La Terre de Baffin constitue, pour ce genre d'histoire, un terrain idéal. Le lieu est confiné, permettant à l'auteur de camper un fil rouge policier tournant autour d'un petit nombre de personnages présentés comme des suspects - c'est une manière de les faire vivre. Elle ne se gêne pas de les peindre de manière approfondie, de dévoiler leur passé afin d'expliquer leur présent, cédant au pittoresque à l'occasion - Brice de Saxe Majolique, responsable de la mine, est à ce titre emblématique, dans tout ce qu'il a de splendide et d'odieux à la fois. Et puis, tout un chacun avait des raisons d'en vouloir à Rosaire Nicolet: amantes éconduites, amie appelée à bénéficier d'une assurance-vie, rivalités politiques...
... c'est que l'élément politique, mine de rien, joue un rôle jusque dans les terres reculées de Baffin. Les personnages mis en scène par l'auteur sont fort divers: des Inuit, des Canadiens, des Européens. Tout ce petit monde a des intérêts fort divergents - à commencer par les Inuit, qui considèrent qu'ils ont été spoliés de leurs terres. Et puis, à qui appartient l'Arctique? Question récurrente de ce roman, Rosaire défendant de manière engagée une position inacceptable pour les Canadiens en la matière, sur la base d'un document de famille historique.

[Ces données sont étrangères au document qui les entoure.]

(* ===== verification/_CoqProject ===== *)
-Q . S2P
Prelude.v
GoStrings.v
GoFlags.v
GoTime.v
GoTimeFacts.v
GoJson.v
GoJsonFacts.v
Objects.v
GoMemory.v
DeepCopy.v
Effects.v
Nodes.v
Gpus.v
Drain.v
Cdi.v
HelperFrames.v
DetachSteps.v
ResourceController.v
ResourceSafety.v
ResourceOrder.v
RequestController.v
RequestAllocation.v
RequestSafety.v
RequestPlan.v
RequestConvergence.v
RequestLimits.v
Manager.v
UpstreamSyncer.v
UpstreamSafety.v
Webhook.v
HelperSafety.v
SmiFormat.v
RestartStamps.v
FtiToken.v
FtiCM.v
FtiFM.v
RequestBodies.v
FtiLaws.v
FtiTraces.v
TokenSafety.v
ClusterManagerSafety.v
FabricManagerSafety.v
DeviceOwnership.v
StoredResource.v
ResourceProgress.v
ResourceDeparture.v
Settled.v
(* ===== verification/GoTimeFacts.v ===== *)
(** * Printed times are read back

    The round trip of an instant through [formatRFC3339] and [Parse], from the
    calendar up: the date computed from a day number is a valid date of that
    day, two digits are read as the number they were printed from. *)

From Stdlib Require Import Ascii.
From S2P Require Import Prelude GoStrings GoTime.

Open Scope Z_scope.

(** ** The calendar *)

Ltac div_mod := Z.div_mod_to_equations; lia.

(** Days before the year [yoe] of an era of 400 years. *)
Definition year_start (yoe : Z) : Z := 365 * yoe + yoe / 4 - yoe / 100.

(** The year of the day [doe] of an era. *)
Lemma year_of_era doe :
  0 <= doe < 146097 ->
  let yoe := (doe - doe / 1460 + doe / 36524 - doe / 146096) / 365 in
  0 <= yoe < 400 /\ year_start yoe <= doe /\ (doe < year_start (yoe + 1) \/ yoe = 399 /\ doe = 146096).
Proof.
  intros H. cbv zeta. unfold year_start.
  assert (0 <= doe / 36524 <= 4) as Hb by div_mod. assert (0 <= doe / 146096 <= 1) as Hc by div_mod.
  set (b := doe / 36524) in *. set (c := doe / 146096) in *.
  assert (36524 * b <= doe < 36524 * (b + 1)) as Hb' by (unfold b; div_mod).
  assert (146096 * c <= doe < 146096 * (c + 1)) as Hc' by (unfold c; div_mod).
  clearbody b c. set (a := doe / 1460). assert (1460 * a <= doe < 1460 * (a + 1)) as Ha by (unfold a; div_mod). clearbody a.
  set (y := (doe - a + b - c) / 365). assert (365 * y <= doe - a + b - c < 365 * (y + 1)) as Hy by (unfold y; div_mod). clearbody y.
  assert (0 <= y < 400) by lia. split; [done|].
  assert (b = 0 \/ b = 1 \/ b = 2 \/ b = 3 \/ b = 4) as Hcases by lia.
  destruct Hcases as [->|[->|[->|[->| ->]]]]; div_mod.
Qed.

(** The month and day of the day [doy] of a year that starts in March. *)
Lemma month_of_year doy :
  0 <= doy <= 365 ->
  let mp := (5 * doy + 2) / 153 in
  0 <= mp <= 11 /\ (153 * mp + 2) / 5 <= doy < (153 * (mp + 1) + 2) / 5 /\ doy - (153 * mp + 2) / 5 < 31.
Proof. intros H. cbv zeta. div_mod. Qed.

(** A valid date. *)
Definition valid_date (y m d : Z) : Prop := 1 <= m <= 12 /\ 1 <= d <= daysIn m y.

Lemma daysIn_cases m y :
  daysIn m y = if m =? 2 then (if isLeap y then 29 else 28) else if (m =? 4) || (m =? 6) || (m =? 9) || (m =? 11) then 30 else 31.
Proof. reflexivity. Qed.

(** The day is one of its month: only the last day of February needs the
    length of the year. *)
Lemma day_fits_month era yoe doy :
  0 <= yoe < 400 -> 0 <= doy <= 365 ->
  (doy = 365 -> (yoe + 1) / 4 - (yoe + 1) / 100 > yoe / 4 - yoe / 100 \/ yoe = 399) ->
  let mp := (5 * doy + 2) / 153 in
  let m := if mp <? 10 then mp + 3 else mp - 9 in
  let y := era * 400 + yoe + (if m <=? 2 then 1 else 0) in
  valid_date y m (doy - (153 * mp + 2) / 5 + 1).
Proof.
  intros Hy Hd Hl mp m y. destruct (month_of_year doy Hd) as (Hmp & Hlo & Hlt). fold mp in Hmp, Hlo, Hlt.
  unfold valid_date, daysIn.
  clearbody mp.
  destruct (decide (mp = 11)) as [->|Hne]; [|subst m y; clear Hl; repeat case_match; div_mod].
  change m with 2. change y with (era * 400 + yoe + 1). cbn [Z.eqb Pos.eqb].
  destruct (isLeap (era * 400 + yoe + 1)) eqn:El; [div_mod|]. assert (doy <> 365); [|div_mod]. intros ->. specialize (Hl eq_refl).
  unfold isLeap in El. apply andb_false_iff in El as [El|El]; [apply Z.eqb_neq in El; div_mod|].
  apply orb_false_iff in El as [El1%negb_false_iff%Z.eqb_eq El2%Z.eqb_neq]. div_mod.
Qed.

Lemma civil_round_trip z :
  let '(y, m, d) := civil_from_days z in valid_date y m d /\ days_from_civil y m d = z.
Proof.
  unfold civil_from_days. set (z' := z + 719468). assert (0 <= z' mod 146097 < 146097) as Hdoe by div_mod.
  assert (z' = 146097 * (z' / 146097) + z' mod 146097) as Hz by div_mod.
  set (doe := z' mod 146097) in *. set (era := z' / 146097) in *. clearbody doe era.
  pose proof (year_of_era doe Hdoe) as Hy. cbv zeta in Hy.
  set (yoe := (doe - doe / 1460 + doe / 36524 - doe / 146096) / 365) in *. clearbody yoe.
  destruct Hy as (Hyoe & Hlo & Hhi). unfold year_start in *.
  set (doy := doe - (365 * yoe + yoe / 4 - yoe / 100)).
  assert (0 <= doy <= 365) as Hdoy by (subst doy; div_mod).
  split.
  - apply day_fits_month; [done|done|]. subst doy. intros. destruct Hhi as [Hhi|[-> Hhi]]; [|by right]. div_mod.
  - destruct (month_of_year doy Hdoy) as (Hmp & Hlo' & Hlt). set (mp := (5 * doy + 2) / 153) in *. clearbody mp.
    unfold days_from_civil.
    assert ((if (if mp <? 10 then mp + 3 else mp - 9) <=? 2 then era * 400 + yoe + (if (if mp <? 10 then mp + 3 else mp - 9) <=? 2 then 1 else 0) - 1
             else era * 400 + yoe + (if (if mp <? 10 then mp + 3 else mp - 9) <=? 2 then 1 else 0)) = era * 400 + yoe) as ->
      by (destruct (_ <=? 2); lia).
    assert ((if (if mp <? 10 then mp + 3 else mp - 9) <=? 2 then (if mp <? 10 then mp + 3 else mp - 9) + 9
             else (if mp <? 10 then mp + 3 else mp - 9) - 3) = mp) as ->
      by (destruct (Z.ltb_spec mp 10), (Z.leb_spec (mp + 3) 2), (Z.leb_spec (mp - 9) 2); lia).
    replace ((era * 400 + yoe) / 400) with era by div_mod. replace ((era * 400 + yoe) mod 400) with yoe by div_mod.
    subst doy z'. lia.
Qed.

(** A day between 1 January 1970 and 31 December 9999. *)
Lemma civil_year z :
  0 <= z <= 2932896 -> let '(y, m, d) := civil_from_days z in 1970 <= y <= 9999.
Proof.
  intros Hz. pose proof (civil_round_trip z) as H. destruct (civil_from_days z) as [[y m] d]. destruct H as [[Hm Hd] <-].
  unfold days_from_civil in Hz. assert (d <= 31).
  { unfold daysIn in Hd. repeat case_match; lia. }
  destruct (Z.leb_spec m 2); div_mod.
Qed.

(** ** Digits *)

Lemma digit_digit_char d : 0 <= d < 10 -> digit (digit_char d) = Some d.
Proof.
  intros H. assert (In d [0; 1; 2; 3; 4; 5; 6; 7; 8; 9]) as Hd by (cbn; lia).
  cbn in Hd. by repeat destruct Hd as [<-|Hd].
Qed.

Lemma getnum_two_digits fixed n s : 0 <= n < 100 -> getnum fixed (two_digits n +:+ s) = Some (n, s).
Proof.
  intros H. unfold two_digits. rewrite !append_cons, append_nil_l. cbn [getnum].
  rewrite !digit_digit_char by div_mod. do 2 f_equal. div_mod.
Qed.

Lemma getyear_four_digits n s : 0 <= n < 10000 -> getyear (four_digits n +:+ s) = Some (n, s).
Proof.
  intros H. unfold four_digits, getyear. rewrite <- append_assoc, getnum_two_digits by div_mod.
  rewrite getnum_two_digits by div_mod. do 2 f_equal. div_mod.
Qed.

(** ** The zone: offsets of whole minutes within a day *)

Definition valid_zone (off : Z) : Prop := off mod 60 = 0 /\ -86400 < off < 86400.

Lemma getzone_format_zone value off : valid_zone off -> getzone value (format_zone off) = inr (off, ""%string).
Proof.
  intros [Hm Hr]. unfold format_zone. destruct (Z.eqb_spec off 0) as [->|Hne]; [done|].
  set (hh := Z.abs off / 60 / 60). set (mm := Z.abs off / 60 mod 60).
  assert (0 <= hh <= 23 /\ 0 <= mm <= 59) as [Hhh Hmm] by (unfold hh, mm; split; div_mod).
  assert (Z.abs off = (hh * 60 + mm) * 60) as Habs by (unfold hh, mm; div_mod). clearbody hh mm.
  pose proof (getnum_two_digits true hh "" ltac:(lia)) as Hh. pose proof (getnum_two_digits true mm "" ltac:(lia)) as Hmi.
  unfold two_digits in *. rewrite append_nil_r in Hh, Hmi.
  destruct (Z.ltb_spec off 0); rewrite !append_cons, !append_nil_l; cbn [getzone];
    (rewrite bool_decide_false by done); (rewrite bool_decide_true by done); rewrite Hh, Hmi; cbn [fmap option_fmap option_map default fst];
    unfold in_range; rewrite !(proj2 (Z.leb_le _ _)) by (cbn; lia); cbn; do 2 f_equal; lia.
Qed.

Lemma getfraction_format_zone off : getfraction (format_zone off) = (0, format_zone off).
Proof. unfold format_zone. by destruct (off =? 0), (off <? 0). Qed.

(** ** Times

    From 1970 to the last day of 9999, by the local clock. *)
Definition printable (t : Time) : Prop :=
  valid_zone (zone_offset t) /\ 0 <= unix_nano t / Second + zone_offset t < 2932897 * 86400.

(** What the layout shows of a time: the whole seconds. *)
Definition whole_seconds (t : Time) : Time := mkTime (unix_nano t / Second * Second) (zone_offset t).

Lemma skip_here value c s : skip value c (String c "" +:+ s) = inr s.
Proof. unfold skip. rewrite append_cons, append_nil_l. cbn. by rewrite bool_decide_true. Qed.

Lemma element_here {A} value elem (get : string -> option (A * string)) s r :
  get s = Some r -> element value elem get s = inr r.
Proof. unfold element. by intros ->. Qed.

Lemma in_range_here value what b : b = true -> in_range value what b = inr ().
Proof. by intros ->. Qed.

Lemma parse_step {A B} (m : string + A) (f : A -> string + B) x r :
  m = inr x -> f x = r -> @mbind (sum string) (sum_bind string) A B f m = r.
Proof. by intros ->. Qed.

(** One step of [Parse] after the other. *)
Ltac read_element L := eapply parse_step; [apply element_here, L; div_mod|cbv beta iota].
Ltac read_char := eapply parse_step; [apply skip_here|cbv beta].
Ltac read_range := eapply parse_step; [apply in_range_here; rewrite ?andb_true_iff, ?Z.leb_le, ?Z.ltb_lt; div_mod|cbv beta].

(** What was printed is read back, to the second. *)
Lemma Parse_format t : printable t -> Parse (formatRFC3339 t) = inr (whole_seconds t).
Proof.
  intros [Hz Hr]. unfold formatRFC3339. set (local := unix_nano t / Second + zone_offset t) in *.
  pose proof (civil_round_trip (local / 86400)) as Hc. pose proof (civil_year (local / 86400)) as Hy.
  destruct (civil_from_days (local / 86400)) as [[y m] d]. destruct Hc as [[Hm Hd] Hdays].
  specialize (Hy ltac:(div_mod)).
  assert (d <= 31) by (unfold daysIn in Hd; repeat case_match; lia).
  set (sod := local mod 86400). assert (0 <= sod < 86400) as Hsod by (unfold sod; div_mod).
  assert (local = local / 86400 * 86400 + sod) as Hlocal by (unfold sod; div_mod). clearbody sod.
  set (text := four_digits y +:+ _). unfold Parse. unfold text at 2.
  read_element getyear_four_digits. read_char.
  read_element getnum_two_digits. read_range. read_char.
  read_element getnum_two_digits. read_char.
  read_element getnum_two_digits. read_range. read_char.
  read_element getnum_two_digits. read_range. read_char.
  read_element getnum_two_digits. read_range.
  rewrite getfraction_format_zone. eapply parse_step; [by apply getzone_format_zone|cbv beta iota].
  eapply parse_step; [reflexivity|cbv beta]. read_range.
  unfold whole_seconds. do 2 f_equal. rewrite Hdays. unfold Second in *. subst local. clear - Hlocal Hsod. div_mod.
Qed.

Close Scope Z_scope.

Et puis, il y a la nature et l'écologie, éléments présentés par l'auteur sous un jour original. Elle présente certes les conséquences du réchauffement du climat dans cette région. Mais elle dévoile aussi certains éléments de la vie quotidienne au contact d'un environnement hostile: l'ours blanc est-il comestible? Et quels champignons peut-on manger? Se présente, en sous-main, la confrontation entre une vie difficile au Grand Nord et les idéaux portés par certaines habitudes alimentaires (le végétarisme, porté par Marcelline). Tout cela sert de cadre propice à la description d'un mode de vie particulier.
Mais s'il présente certaines causes, ce roman n'a rien de militant. Il interroge cependant le lecteur, que ce soit sur les éléments contextuels (écologie, nature, habitudes alimentaires) ou sur ses relations avec autrui: connaît-on vraiment ceux qui nous sont proches? Tout cela est porté, dans une certaine lenteur, par un style très écrit, lent par choix et par pertinence - sans pour autant s'étendre inutilement. Faussement policière, engagée à sa manière, l'intrigue amène donc le lecteur sur des pistes qui enrichissent sa réflexion personnelle, bien davantage qu'un roman policier.
Mélanie Vincelette, Polynie, Paris, Robert Laffont, 2011.
A noter que ce roman a paru le 14 février 2011, soit exactement le même jour que celui de J. Heska, récemment commenté ici.
Merci à Livraddict et aux éditions Robert Laffont pour le partenariat et la découverte!